■ Extracted material ■
(** C29: AES-CBC from the key to the message.  For a key of 128, 192 or 256 bits and any vector, initialising a
    cleared context for encryption and feeding it a message in pieces gives the CBC encryption, under FIPS 197, of the
    padded message; and a context initialised for decryption with the same key and vector gives back the message from
    that ciphertext, cut into pieces in any other way. *)
Theorem EVP_aes_cbc_roundtrip p ip p' ip' u v keylen Nk ps qs :
  key_size keylen Nk → bytes u → block v → Forall piece ps → Forall piece qs →
  let E := AES_encrypt (set_key AES_set_encrypt_key u keylen) in
  let ct := concat (cbc_enc E v (pad_blocks (concat ps ++ padding 16 (length (concat ps))))) in
  concat qs = ct →
  ∃ ctx ctx',
    EVP_EncryptInit_ex true EVP_CIPHER_CTX_init (Some (EVP_aes_cbc p ip keylen)) (Some u) (Some v) = Some (1, ctx) ∧
    run EVP_EncryptUpdate EVP_EncryptFinal_ex ctx ps = Some ct ∧
    EVP_DecryptInit_ex true EVP_CIPHER_CTX_init (Some (EVP_aes_cbc p' ip' keylen)) (Some u) (Some v) = Some (1, ctx') ∧
    run EVP_DecryptUpdate EVP_DecryptFinal_ex ctx' qs = Some (concat ps).
Proof.
  intros Hk Hu Hv Hps Hqs E ct Hq. exists (cbc_context p ip u v keylen 1), (cbc_context p' ip' u v keylen 0).
  pose proof (cbc_enc_instance p ip u v keylen Nk Hk Hu Hv) as HE.
  pose proof (cbc_dec_instance p' ip' u v keylen Nk Hk Hu Hv) as HD.
  pose proof (cbc_context_holds p ip u v keylen Nk Hk Hu Hv 1 _ eq_refl) as Hh.
  pose proof (cbc_context_holds p' ip' u v keylen Nk Hk Hu Hv 0 _ eq_refl) as Hh'.
  assert (bytes (concat ps)) as Hb.
  { clear -Hps. induction Hps as [|x l [Hx _] _ IH]; cbn [concat]; [constructor|by apply bytes_app]. }
  assert (bytes (concat ps ++ padding 16 (length (concat ps)))) as Hbp.
  { apply bytes_app; [done|]. apply bytes_replicate_pad.
    pose proof (Z.mod_pos_bound (Z.of_nat (length (concat ps))) 16 ltac:(lia)). unfold is_byte. lia. }
  assert (run EVP_EncryptUpdate EVP_EncryptFinal_ex (cbc_context p ip u v keylen 1) ps = Some ct) as Hrun.
  { rewrite (encrypt_pieces _ _ _ _ _ _ Hh Hps).
    change (Some (cbc_out p ip (set_key AES_set_encrypt_key u keylen) (aes_work 1 u v keylen)
      (concat ps ++ padding 16 (length (concat ps)))) = Some ct).
    f_equal. apply (cbc_ciphertext p ip u v keylen Nk Hk Hu Hv); [done|].
    apply (whole_padding (EVP_aes_cbc p ip keylen)). by right. }
  split_and!; [by apply (EVP_aes_cbc_init p ip 1 u v keylen Nk); auto|done
    |by apply (EVP_aes_cbc_init p' ip' 0 u v keylen Nk); auto|].
  apply (roundtrip_pieces (EVP_aes_cbc p ip keylen) (EVP_aes_cbc p' ip' keylen) _ _ _ _ _ _ eq_refl
    (cbc_context p ip u v keylen 1) (cbc_context p' ip' u v keylen 0) ps qs ct); try done.
  - apply (bool_decide_eq_true_1 _). vm_compute. reflexivity.
  - intros m Hm Hw. by apply (cbc_inverse p ip u v keylen Nk Hk Hu Hv).
Qed.

Lemma EVP_aes_cbc_roundtrip_witness :
  let E := AES_encrypt (set_key AES_set_encrypt_key (seqZ 0 32) 256) in
  let ct := concat (cbc_enc E (seqZ 16 16) (pad_blocks (seqZ 1 35 ++ padding 16 35))) in
  ∃ ctx ctx',
    EVP_EncryptInit_ex true EVP_CIPHER_CTX_init (Some (EVP_aes_cbc Aligned false 256)) (Some (seqZ 0 32)) (Some (seqZ 16 16)) =
      Some (1, ctx) ∧
    run EVP_EncryptUpdate EVP_EncryptFinal_ex ctx [seqZ 1 5; seqZ 6 30] = Some ct ∧
    EVP_DecryptInit_ex true EVP_CIPHER_CTX_init (Some (EVP_aes_cbc SmallFootprint true 256)) (Some (seqZ 0 32)) (Some (seqZ 16 16)) =
      Some (1, ctx') ∧
    run EVP_DecryptUpdate EVP_DecryptFinal_ex ctx' [take 7 ct; drop 7 ct] = Some (seqZ 1 35).
Proof.
  intros E ct.
  apply (EVP_aes_cbc_roundtrip Aligned false SmallFootprint true (seqZ 0 32) (seqZ 16 16) 256 8
    [seqZ 1 5; seqZ 6 30] [take 7 ct; drop 7 ct]).
  - right. right. split; reflexivity.
  - apply (bool_decide_eq_true_1 _). vm_compute. reflexivity.
  - apply (bool_decide_eq_true_1 _). vm_compute. reflexivity.
  - repeat constructor; first [lia | apply (bool_decide_eq_true_1 _); vm_compute; reflexivity].
  - repeat apply Forall_cons_2; [split|split|apply Forall_nil_2];
      first [apply (bool_decide_eq_true_1 _); vm_compute; reflexivity | vm_compute; reflexivity].
  - vm_compute. reflexivity.
Defined.

(** The other ciphers of the family, on a concrete message and schedule. *)
Lemma EVP_aes_examples :
  let u := seqZ 0 16 in let v := seqZ 16 16 in
  let enc c := '(_, ctx) ← EVP_EncryptInit_ex true EVP_CIPHER_CTX_init (Some c) (Some u) (Some v);
               run EVP_EncryptUpdate EVP_EncryptFinal_ex ctx [seqZ 1 5; seqZ 6 30] in
  let dec c ct := '(_, ctx) ← EVP_DecryptInit_ex true EVP_CIPHER_CTX_init (Some c) (Some u) (Some v);
                  run EVP_DecryptUpdate EVP_DecryptFinal_ex ctx [take 3 ct; drop 3 ct] in
  (enc (EVP_aes_ecb 128) ≫= dec (EVP_aes_ecb 128)) = Some (seqZ 1 35) ∧
  (enc (EVP_aes_ofb Aligned 128) ≫= dec (EVP_aes_ofb Unaligned 128)) = Some (seqZ 1 35) ∧
  (enc (EVP_aes_cfb128 Aligned 128) ≫= dec (EVP_aes_cfb128 Unaligned 128)) = Some (seqZ 1 35) ∧
  (enc (EVP_aes_cfb8 (replicate 33 0) 128) ≫= dec (EVP_aes_cfb8 (replicate 33 1) 128)) = Some (seqZ 1 35).
Proof. vm_compute. done. Qed.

■ Problem description ■
Above this task is a listing. Restate, word for word and with nothing added, the lines from the one with "(cbc_context p ip u v keylen 1) (cbc_context" through the one with "let E := AES_encrypt (set_key AES_set_encrypt_key (seqZ".

■ Answer area ■
    (cbc_context p ip u v keylen 1) (cbc_context p' ip' u v keylen 0) ps qs ct); try done.
  - apply (bool_decide_eq_true_1 _). vm_compute. reflexivity.
  - intros m Hm Hw. by apply (cbc_inverse p ip u v keylen Nk Hk Hu Hv).
Qed.

Lemma EVP_aes_cbc_roundtrip_witness :
  let E := AES_encrypt (set_key AES_set_encrypt_key (seqZ 0 32) 256) in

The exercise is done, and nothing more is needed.